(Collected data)
↓↓↓

(** ** One route, and the whole configuration *)

Lemma route_check i n s : typed_nroute n -> normal n -> route_agrees (sent_route n) ->
  exists e, validate_route new_URL i (nroute_value n) s = Ok e /\
    same_step server_state i e
      (server_validate_route regexp_compile url_parse i (with_no_converter (sent_route n)) (server_state s)).
Proof.
  intros Ht Hn [Hi Hu Hm Hurl Ha]. destruct (typed_incoming n Ht) as (p & Ep & Einc).
  pose proof (nroute_route_models n Hn) as Em. destruct (auth_check i n Ht Ha) as (ea & Eauth & Hauth).
  assert (server_normalizeModels (n_models n) = n_models n) as Hms.
  { apply server_models_same; [apply Hn|]. eapply Forall_impl; [exact Hm|]. by intros m [? _]. }
  unfold trims_agree in Hi, Hu. cbn [sent_route IncomingPath UpstreamPath] in Hi, Hu, Hurl. rewrite Ep in Hi.
  rewrite (normal_upstream n Hn) in Hu. change (text_of (VStr p)) with p in Hi.
  unfold validate_route, server_validate_route.
  cbn [with_no_converter sent_route IncomingPath UpstreamPath Models Auth] in *.
  rewrite Einc, nroute_upstream_path by done. cbn [res_bind].
  rewrite nroute_models in Em |- *. cbn [res_bind] in Em |- *. rewrite Em, nroute_auth. cbn [res_bind]. rewrite Eauth, Ep, Hu.
  change (text_of (VStr p)) with p. rewrite Hi. clear Einc Em. unfold nonempty. rewrite !negb_involutive.
  destruct (jstr_eqb (trim p) []); [eexists; split; [done|by split]|].
  destruct (startsWith (trim p) (js "/")); cbn [negb]; [|eexists; split; [done|by split]].
  destruct (includes (trim p) (js "?")); [eexists; split; [done|by split]|].
  pose proof (management_check i (trim p) (n_upstream n) (with_no_converter (sent_route n)) s (n_models n) Hms eq_refl) as Hmg.
  unfold with_no_converter, sent_route in Hmg. cbn [IncomingPath UpstreamPath Models Auth] in Hmg. rewrite Ep in Hmg.
  change (text_of (VStr p)) with p in Hmg.
  destruct (check_management _ _ _ _ _) as [e1|s1], (server_management _ _ _ _ _) as [f1|t1]; try done;
    [by eexists|]. cbn [same_step] in Hmg. subst t1.
  pose proof (models_check i (trim p) (n_models n) (routeModelsByPath s1) (normal_models n Hn) Hm) as Hmod.
  change (paths (server_state s1)) with (server_paths (routeModelsByPath s1)).
  destruct (validateAdvancedCustomRouteModels _ _ _ _) as [e2|l2], (server_validateRouteModels _ _ _ _ _) as [f2|t2]; try done;
    [by eexists|]. cbn [same_step] in Hmod. subst t2.
  destruct (jstr_eqb (n_upstream n) []); [eexists; split; [done|by split]|].
  pose proof (url_check (n_upstream n) Hurl) as Hc. pose proof (target_message (n_upstream n)) as Hmsg.
  destruct (isFullHttpURLOrAbsolutePath new_URL (n_upstream n)), (validateAdvancedCustomUpstreamTarget url_parse (n_upstream n)) as [f|];
    cbn [negb]; [discriminate (proj1 Hc eq_refl)| |eexists; split; [done|split; [done|by apply Hmsg]]|discriminate (proj2 Hc eq_refl)].
  cbn [res_bind]. destruct ea, (validateAdvancedCustomRouteAuth _); try done; by eexists.
Qed.

Lemma routes_check ns i s : Forall typed_nroute ns -> Forall normal ns -> Forall route_agrees (map sent_route ns) ->
  exists e, validate_routes new_URL i (map nroute_value ns) s = Ok e /\
    same_verdict e (server_validate_routes regexp_compile url_parse i (map sent_route ns) (server_state s)).1.
Proof.
  intros Ht. revert i s. induction Ht as [|n ns Hn Ht IH]; intros i s Hnorm Ha; [by exists None|].
  inversion Hnorm; subst. cbn [map] in Ha. inversion Ha; subst. cbn [map validate_routes server_validate_routes].
  destruct (route_check i n s) as (e & -> & He); [done..|]. cbn [res_bind].
  destruct e as [e|s1], (server_validate_route _ _ _ _ _) as [f|t1]; try done; [by eexists|].
  cbn [same_step] in He. subst t1. by apply IH.
Qed.

(** C4. A configuration of the declared types reaches the server as a list
    of routes. When the texts are trimmed alike by both runtimes, the URLs are
    read alike and the patterns compile, the editor and the server reach the
    same verdict: both accept, or both refuse the same route for the same
    reason. *)
Theorem editor_server_agree c :
  typed_config c = true ->
  exists n rs, normalizeAdvancedCustomConfig c = Ok n /\ decode_config n = Some rs /\
    (Forall route_agrees rs ->
     exists verdict, validateAdvancedCustomConfig new_URL (Some c) = Ok verdict /\
       same_verdict verdict (Validate regexp_compile url_parse (Some rs)).1).
Proof.
  intros H. destruct (typed_config_normal c H) as (ns & E & Ht & Hn).
  exists (config_object (map nroute_value ns)), (map sent_route ns).
  unfold normalizeAdvancedCustomConfig, validateAdvancedCustomConfig. rewrite E. cbn [res_bind].
  split_and!; [done|by apply decode_nroutes|]. intros Ha. destruct ns as [|n ns]; [by eexists|].
  exact (routes_check (n :: ns) 0 initialValidationState Ht Hn Ha).
Qed.
End Agreement.

(** A route to a full URL, with parsers that know one scheme. *)
Definition sample_config : value :=
  config_object [obj [("incoming_path", VStr (js " /v1/chat/completions ")); ("upstream_path", VStr (js "https://a.example"));
                      ("models", VArr [VStr (js "re:^gpt-")]); ("auth", auth_object (js "header") (js "X-Key") [])]%string].
Definition sample_URL (u : jstr) : option URL :=
  if startsWith u (js "https://") then Some {| url_host := drop 8 u; url_protocol := js "https:" |} else None.
Definition sample_parse (u : jstr) : option ParsedURL :=
  if startsWith u (js "https://") then Some {| Scheme := js "https"; Host := drop 8 u |} else None.
Definition sample_compile (p : jstr) : option (jstr -> bool) := Some (fun s => startsWith s (drop 1 p)).

Lemma editor_server_agree_witness :
  exists verdict, validateAdvancedCustomConfig sample_URL (Some sample_config) = Ok verdict /\
    same_verdict verdict (Validate sample_compile sample_parse (decode_config sample_config)).1.
Proof.
  destruct (editor_server_agree sample_URL sample_compile sample_parse sample_config eq_refl) as (n & rs & En & Ed & H).
  vm_compute in En. injection En as <-. vm_compute in Ed. injection Ed as <-.
  destruct H as (verdict & Hv & Hs); [|exists verdict; split; [exact Hv|]].
  - repeat constructor; try (vm_compute; reflexivity).
    + intros _ _. discriminate.
    + intros q Hq. vm_compute in Hq. injection Hq as <-. reflexivity.
    + intros (p & Hp & Hx & Hh). vm_compute in Hp. injection Hp as <-. eexists. split; [reflexivity|].
      destruct H as [->| ->]; [discriminate Hx|]. split; [reflexivity|discriminate].
    + intros (p & Hp & Hx & Hh). vm_compute in Hp. injection Hp as <-. eexists. split; [reflexivity|].
      destruct H as [->| ->]; [discriminate Hx|]. split; [reflexivity|discriminate].
    + injection H as <-. vm_compute. reflexivity.
    + injection H as <-. vm_compute. reflexivity.
    + injection H as <-. vm_compute. reflexivity.
  - vm_compute in Hv |- *. vm_compute in Hs. exact Hs.
Defined.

↑↑↑

## Task to carry out:
Read through the entries, then copy every line where the string "else" is found.

## Task solution:
  if startsWith u (js "https://") then Some {| url_host := drop 8 u; url_protocol := js "https:" |} else None.
  if startsWith u (js "https://") then Some {| Scheme := js "https"; Host := drop 8 u |} else None.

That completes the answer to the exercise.